Constellation, le dépôt institutionnel de l'Université du Québec à Chicoutimi

Résumé

During winter, the clear runway concept is crucial to airports for maintaining passenger and employee safety. Research can optimize de-icing product application rates, thereby reducing costs and environmental impact. Currently, three aerospace standards exist for evaluating the performance of runway de-icing products. These comparative tests—ice melting, ice undercutting, and ice penetration tests—are carried out jointly in a systematic way and indicate whether a runway de-icing product is effective in actively reducing the presence of ice.

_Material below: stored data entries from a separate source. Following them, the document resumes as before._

(** The block map and the bytes of the file, in the terms of fs.c. *)
Lemma img_blk a ip bn : A !! j = Some a -> blk_of k (disk_inode t j ip) bn = cell (image t) A (j, Some bn).
Proof. intros Ha. rewrite (img_inode a) by done. by rewrite (cell_here _ _ _ _ Ha). Qed.
Lemma img_ind a ip : A !! j = Some a -> ind (disk_inode t j ip) = cell (image t) A (j, None).
Proof. intros Ha. rewrite (img_inode a) by done. by rewrite (cell_here _ _ _ _ Ha). Qed.
Lemma img_byte ip off : 0 <= off < MAXFILE * BSIZE -> fbyte k (disk_inode t j ip) off = default 0 (c !! Z.to_nat off).
Proof.
  intros Ho. destruct img_addrs as [a Ha]. unfold fbyte. rewrite (img_blk a) by done.
  pose proof (fo_bytes _ _ _ _ (im_files _ _ _ _ _ I) j off Ho) as B. unfold content in B. rewrite Hc in B. exact B.
Qed.

Lemma img_bytes ip : Z.of_nat (length c) <= MAXFILE * BSIZE -> fbytes k (disk_inode t j ip) 0 (Z.of_nat (length c)) = c.
Proof.
  intros Hmax. apply list_eq. intros i. unfold fbytes. rewrite list_lookup_fmap, Nat2Z.id. destruct (decide (i < length c)%nat) as [Hi|Hi].
  - rewrite lookup_seq_lt by done. cbn [fmap option_fmap option_map]. rewrite img_byte by lia. rewrite Z.add_0_l, Nat2Z.id, Nat.add_0_l.
    by destruct (lookup_lt_is_Some_2 c i Hi) as [b ->].
  - rewrite lookup_seq_ge by lia. by rewrite lookup_ge_None_2 by lia.
Qed.

Lemma img_file ip : i_inum ip = Z.of_nat j + 1 -> let x := disk_inode t j ip in file_wf dev mk_sb k x /\ ino_home dev mk_sb k x.
Proof.
  intros Hi x. destruct img_addrs as [a Ha]. pose proof (im_files _ _ _ _ _ I) as [St _ _ HlA].
  pose proof (so_fb _ _ _ St) as Hfb. pose proof (lookup_lt_Some _ _ _ Ha) as Hj. pose proof (im_count _ _ _ _ _ I) as Hcnt.
  assert (Hn : i_inum x = Z.of_nat j + 1) by done. pose proof (iblock_range (Z.of_nat j + 1) ltac:(unfold inum_ok; lia)) as Hib.
  assert (Hr : forall o, cell_ok (j, o) -> cell (image t) A (j, o) <> 0 -> nmeta <= cell (image t) A (j, o) < fb) by (intros; by apply St).
  split; split.
  - unfold x. rewrite (img_inode a) by done. exact (Forall_lookup_1 _ _ _ _ (so_len _ _ _ St) Ha).
  - unfold x. rewrite (img_ind a) by done. intros H. apply img_good. by apply Hr.
  - intros bn Hbn. unfold x. rewrite (img_blk a), (img_ind a) by done. intros H. split; [apply img_good; by apply Hr|].
    intros E. by pose proof (so_inj _ _ _ St (j, Some bn) (j, None) Hbn ltac:(done) E H).
  - intros bn bn' H1 H2. unfold x. rewrite !(img_blk a) by done. intros E H.
    by injection (so_inj _ _ _ St (j, Some bn) (j, Some bn') H1 H2 E H).
  - rewrite Hn. assert (Hin : in_fs mk_sb (IBLOCK (Z.of_nat j + 1) mk_sb)) by (split; [|change (sb_size mk_sb) with FSSIZE]; consts; lia).
    split; [done|]. rewrite img_used by done. split; [apply Z.ltb_lt; consts; lia|]. rewrite img_bitmap. split; [lia|].
    apply img_loggable. consts. lia.
  - lia.
  - rewrite Hn. unfold x. rewrite (img_ind a) by done. intros E. rewrite <- E in Hib. pose proof (Hr None ltac:(done) ltac:(lia)). consts. lia.
  - intros bn Hbn. rewrite Hn. unfold x. rewrite (img_blk a) by done. intros E. rewrite <- E in Hib.
    pose proof (Hr (Some bn) Hbn ltac:(lia)). consts. lia.
Qed.
End kernel.

(** * The properties *)

Lemma main_image (Q : unit -> mkst -> Prop) fs : mkfs_ok fs ->
  (forall t A fb, image_ok fs t (image t) A fb -> Q tt t) -> wp (mkfs_main fs) Q mk_start.
Proof. intros O HQ. apply (main_spec Q fs O). intros t v A fb I%image_ok_image. eauto. Qed.

Lemma content_max fs j c : mkfs_ok fs -> image_files fs !! j = Some c -> Z.of_nat (length c) <= MAXFILE * BSIZE.
Proof.
  intros O Hc. pose proof (root_len fs O) as Hr. destruct O as [O1 O2 _]. change NINODES with 200 in O2. destruct j as [|j].
  - unfold clen, content in Hr. rewrite Hc in Hr. cbn [from_option id] in Hr. consts. lia.
  - change ((file_data <$> fs) !! j = Some c) in Hc. apply list_lookup_fmap_Some in Hc as (f & -> & Hf).
    apply (Forall_lookup_1 _ _ _ _ O1 Hf).
Qed.

(** With 62 files on the command line (or 126, or 190), the entries of the
    root directory fill its last block, and the size mkfs rounds the directory
    up to covers a block that it never allocated. *)
Theorem mkfs_root_hole fs : mkfs_ok fs -> Z.of_nat (length fs + 2) mod 64 = 0 -> wp (mkfs_main fs) (fun _ t => forall room ip,
  let x := disk_inode t 0 ip in ~ mapped (on_image t room) x 0 (i_size x)) mk_start.
Proof.
  intros O Hm. apply (main_image _ fs O). intros t A fb I room ip x Hmap. pose proof (root_len fs O) as Hr.
  pose proof (mo_inodes _ O) as Hn. change NINODES with 200 in Hn.
  destruct (img_addrs fs t A fb I 0 _ eq_refl) as [a Ha]. set (q := Z.of_nat (length fs + 2) / 64).
  assert (Hq : Z.of_nat (length fs + 2) = 64 * q) by (pose proof (Z.div_mod (Z.of_nat (length fs + 2)) 64 ltac:(done)); lia).
  assert (Hr' : clen (image_files fs) 0 = q * BSIZE) by (consts; lia).
  assert (Hs : i_size x = (q + 1) * BSIZE).
  { unfold x. rewrite (img_inode fs t A fb I 0 a ip Ha). cbn [i_size]. change (disk_size _ 0) with ((clen (image_files fs) 0 / BSIZE + 1) * BSIZE).
    by rewrite Hr', Z.div_mul. }
  apply (Hmap (q * BSIZE)); [rewrite Hs; consts; lia|]. rewrite Z.div_mul by done. unfold x. rewrite (img_blk fs t A fb room I 0 a) by done.
  apply (fo_map _ _ _ _ (im_files _ _ _ _ _ I) 0%nat); [consts; lia|]. lia.
Qed.
Section props.
Context {S U P : Type} `{BK : Blocks S} `{UM : UserMem U P} (dev : Z) `{BO : !BlocksOk S dev} `{UO : !UserMemOk U P}.
Context (Hlog : forall n, 2 + nlog <= n < FSSIZE -> loggable n).

(** C7: On any command line that fits the disk, mkfs terminates without dying
    and leaves a well-formed file system: the kernel's layout in the
    superblock, an empty log, a bitmap that marks exactly the metadata and the
    blocks given out, and for the root directory and every file an inode of the
    right type, link count and size whose blocks are allocated, are shared with
    no other place of any file, and hold exactly the file's bytes. *)
Theorem mkfs_image_correct fs : mkfs_ok fs -> wp (mkfs_main fs) (fun _ t => forall room, let k := on_image t room in
  sb_of (kv k 1) = mk_sb /\ (forall n, sb_logstart mk_sb <= n < sb_logstart mk_sb + sb_nlog mk_sb -> kv k n = zero_blk) /\
  fs_wf dev mk_sb k /\ (forall b, in_fs mk_sb b -> used mk_sb k b = (b <? nmeta + total (image_files fs))) /\
  (forall j c ip, image_files fs !! j = Some c -> i_inum ip = Z.of_nat j + 1 -> let x := disk_inode t j ip in
    i_type x = kind j /\ i_nlink x = 1 /\ i_size x = disk_size (image_files fs) j /\
    file_wf dev mk_sb k x /\ ino_home dev mk_sb k x /\ fbytes k x 0 (Z.of_nat (length c)) = c) /\
  (forall j j' bn bn' ip ip', (j < length (image_files fs))%nat -> (j' < length (image_files fs))%nat -> 0 <= bn < MAXFILE -> 0 <= bn' < MAXFILE ->
    blk_of k (disk_inode t j ip) bn = blk_of k (disk_inode t j' ip') bn' -> blk_of k (disk_inode t j ip) bn <> 0 -> j = j' /\ bn = bn')) mk_start.
Proof.
  intros O. apply (main_image _ fs O). intros t A fb I room k. pose proof (im_low _ _ _ _ _ I) as L. split_and!.
  - cbn [kv k on_image]. rewrite L by done. apply sb_roundtrip.
  - intros n Hn. change (2 <= n < 33) in Hn. cbn [kv k on_image]. rewrite L by lia. unfold image0, vset.
    by rewrite (proj2 (Z.eqb_neq n 1)) by lia.
  - by apply (img_wf dev Hlog fs t A fb).
  - intros b Hb. rewrite <- (im_fb _ _ _ _ _ I). by apply (img_used fs t A fb).
  - intros j c ip Hc Hi. destruct (img_addrs fs t A fb I j c Hc) as [a Ha].
    destruct (img_file dev Hlog fs t A fb room I j c Hc ip Hi) as [F1 F2]. pose proof (content_max fs j c O Hc).
    pose proof (img_inode fs t A fb I j a ip Ha) as E. split_and!; try done; [by rewrite E..|]. by apply (img_bytes fs t A fb).
  - intros j j' bn bn' ip ip' Hj Hj' Hb Hb'. destruct (lookup_lt_is_Some_2 _ j Hj) as [c Hc], (lookup_lt_is_Some_2 _ j' Hj') as [c' Hc'].
    destruct (img_addrs fs t A fb I j c Hc) as [a Ha], (img_addrs fs t A fb I j' c' Hc') as [a' Ha'].
    rewrite (img_blk fs t A fb room I j a), (img_blk fs t A fb room I j' a') by done. intros E Hn.
    by injection (so_inj _ _ _ (fo_store _ _ _ _ (im_files _ _ _ _ _ I)) (j, Some bn) (j', Some bn') Hb Hb' E Hn).
Qed.

(** readsb() loads the superblock mkfs wrote. *)
Lemma readsb_spec (Q : unit -> fsst S U -> Prop) s k : bk_rep (fs_blk s) k -> kheld k = ∅ -> kdirty k = ∅ ->
  (forall b, bk_rep b k -> Q tt (set_fs_sb (sb_of (kv k 1)) (set_fs_blk b s))) -> wp (readsb dev) Q s.
Proof.
  intros R Hh Hd HQ. unfold readsb. wp_simp. apply (wp_bread dev _ s k); [done|intros i m; by rewrite Hh, lookup_empty|rewrite Hh; by vm_compute; lia|].
  intros i b Hn R1. wp_simp. apply (wp_bdata dev _ _ (k_hold i 1 k) i 1); [done|apply lookup_insert_eq|]. cbn [kv k_hold]. wp_simp.
  apply (wp_brelse dev _ _ k i 1); [done|done|by rewrite Hd|]. intros b2 R2. by apply HQ.
Qed.

Lemma img_mapped fs t A fb room j c ip : image_ok fs t (image t) A fb -> image_files fs !! j = Some c -> Z.of_nat (length c) <= MAXFILE * BSIZE ->
  (j = 0%nat -> Z.of_nat (length c) mod BSIZE <> 0) -> let x := disk_inode t j ip in
  mapped (on_image t room) x 0 (i_size x) /\ Z.of_nat (length c) <= i_size x <= MAXFILE * BSIZE.
Proof.
  intros I Hc Hmax H0 x. destruct (img_addrs fs t A fb I j c Hc) as [a Ha]. destruct (img_size fs j c Hc) as [Z1 Z2].
  assert (Ex : i_size x = disk_size (image_files fs) j) by (unfold x; by rewrite (img_inode fs t A fb I j a ip Ha)).
  assert (E : clen (image_files fs) j = Z.of_nat (length c)) by (unfold clen, content; by rewrite Hc).
  set (n := Z.of_nat (length c)) in *. pose proof (Z.div_mod n BSIZE ltac:(done)). pose proof (Z.mod_pos_bound n BSIZE ltac:(done)).
  assert (Hs : disk_size (image_files fs) j <= (n / BSIZE + 1) * BSIZE /\ (n mod BSIZE = 0 -> disk_size (image_files fs) j = n)).
  { destruct (decide (j = 0%nat)) as [->|Hj]; [|rewrite Z2 by done; split; [lia|done]]. unfold disk_size. cbn [decide]. rewrite E.
    split; [done|]. intros Hz. by destruct (H0 eq_refl). }
  split; [|rewrite Ex; consts; lia]. intros o Ho. rewrite Ex in Ho.
  assert (Hob : 0 <= o / BSIZE < MAXFILE) by (split; [apply Z.div_pos; [lia|done]|apply Z.div_lt_upper_bound; [done|consts; lia]]).
  unfold x. rewrite (img_blk fs t A fb room I j a) by done. destruct (fo_map _ _ _ _ (im_files _ _ _ _ _ I) j) as [M _].
  rewrite (M _ Hob), E. pose proof (Z.div_mod o BSIZE ltac:(done)). pose proof (Z.mod_pos_bound o BSIZE ltac:(done)). consts. lia.
Qed.

(** C8: A kernel that finds the image of mkfs on its disk loads the superblock
    mkfs computed, and readi() on the inode of any file returns the bytes the
    file had on the host, whole; so it does for the root directory, unless its
    entries exactly fill their last block. *)
Theorem mkfs_readback fs : mkfs_ok fs -> wp (mkfs_main fs) (fun _ t => forall (s : fsst S U) room ip x j c,
  bk_rep (fs_blk s) (on_image t room) -> image_files fs !! j = Some c -> (j = 0%nat -> Z.of_nat (length c) mod BSIZE <> 0) ->
  it_inode s !! ip = Some (disk_inode t j x) -> i_dev x = dev -> i_inum x = Z.of_nat j + 1 ->
  wp (readsb dev ;; readi ip ToKernel 0 (Z.of_nat (length c))) (fun r s' => fs_sb s' = mk_sb /\ r = (Z.of_nat (length c), c)) s) mk_start.
Proof.
  intros O. apply (main_image _ fs O). intros t A fb I s room ip x j c R Hc H0 Hip Hd Hi. set (k := on_image t room) in *.
  pose proof (content_max fs j c O Hc) as Hmax. wp_simp. apply (readsb_spec _ s k R eq_refl eq_refl). intros b Rb. cbn [kv k on_image].
  rewrite (im_low _ _ _ _ _ I), sb_roundtrip by done. set (s1 := set_fs_sb _ _).
  destruct (img_file dev Hlog fs t A fb room I j c Hc x Hi) as [F1 _].
  destruct (img_mapped fs t A fb room j c x I Hc Hmax H0) as [M1 M2].
  assert (Hp : fpre dev ip s1 k (disk_inode t j x)).
  { split; try done. by apply (img_wf dev Hlog fs t A fb). }
  eapply wp_mono; [apply (readi_spec dev ip ToKernel s1 k _ 0 _ Hp); [lia|consts; lia|done|lia|done]|]. cbv beta.
  rewrite (proj2 (Z.ltb_ge _ _)), (proj2 (Z.leb_gt _ _)) by (consts; lia). cbn [orb]. rewrite Z.sub_0_r, Z.min_l by lia.
  intros r s' (blk & u & -> & _ & [(-> & _)|(_ & p & a & E & _)]); [|done]. split; [done|].
  rewrite Z.sub_0_r. f_equal. exact (img_bytes fs t A fb room I j c Hc x Hmax).
Qed.
End props.

(** * An example image *)

(** user/_cat in two reads, and a file that needs its indirect block. *)
Definition demo_cat : hostfile := Hostfile (user_dir ++ [95; 99; 97; 116]) (Some [replicate 1024 7; [1; 2; 3]]).
Definition demo_big : hostfile := Hostfile [82] (Some (replicate 14 (replicate 1024 9))).
Definition demo_files : list hostfile := [demo_cat; demo_big].

Ltac decide_it := apply (bool_decide_unpack _); vm_compute; exact Logic.I.

Lemma demo_mkfs_ok : mkfs_ok demo_files.
Proof.
  split; [|by vm_compute|by vm_compute]. repeat (apply Forall_cons; split); [..|by apply Forall_nil].
  all: split; [reflexivity|by vm_compute|decide_it|by eexists|decide_it|by vm_compute].
Qed.

(** Files enough to fill the root directory's block. *)
Definition demo_many : list hostfile := replicate 62 (Hostfile [97] (Some [])).
Lemma demo_many_ok : mkfs_ok demo_many.
Proof.
  split; [|by vm_compute|by vm_compute]. apply Forall_replicate.
  split; [reflexivity|by vm_compute|decide_it|by eexists|decide_it|by vm_compute].
Qed.

#[local] Existing Instance log_blocks.
#[local] Instance demo_blocks : Blocks logst := log_blocks 1.
#[local] Instance demo_blocks_ok : BlocksOk logst ROOTDEV := log_blocks_ok 1 ROOTDEV (sb_logstart mk_sb).

Lemma demo_log n : 2 + nlog <= n < FSSIZE -> loggable n.
Proof.
  intros H. change (33 <= n < 2000) in H. split; [lia|]. unfold data_block. change (sb_logstart mk_sb) with 2. change LOGBLOCKS with 30. lia.
Qed.

Definition demo_disk : gmap Z (list Z) := match mkfs_main demo_files mk_start with Ok _ t => mk_img t | _ => ∅ end.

Here we present a numerical model for the ice penetration method, for fluid runway de-icing product, with the goal of deepening the knowledge in this field. We apply a series of laboratory-based tests to measure the performance of runway de-icing products, and develop a new model to analyze the behavior of each product. The principal observation is that the product is more effective at 1 min and effectiveness decreases following an inverse logarithmic curve trend to 30 min. Through modeling, we observe that the dominant mode of heat transfer is natural laminar convection, and the model predicts a uniform melt length for the entire tube section. Thus, simplified ice penetration modeling using AS6211 can acceptably predict the rate of ice penetration as a function of time (mm/min), with the modeling confirmed by our experimental results. The future application of our simplified model to other existing de-icing fluid characterization test methods could identify the effects of diluted or undiluted solid runway de-icing products on ice penetration rates and ultimately on spreading rates.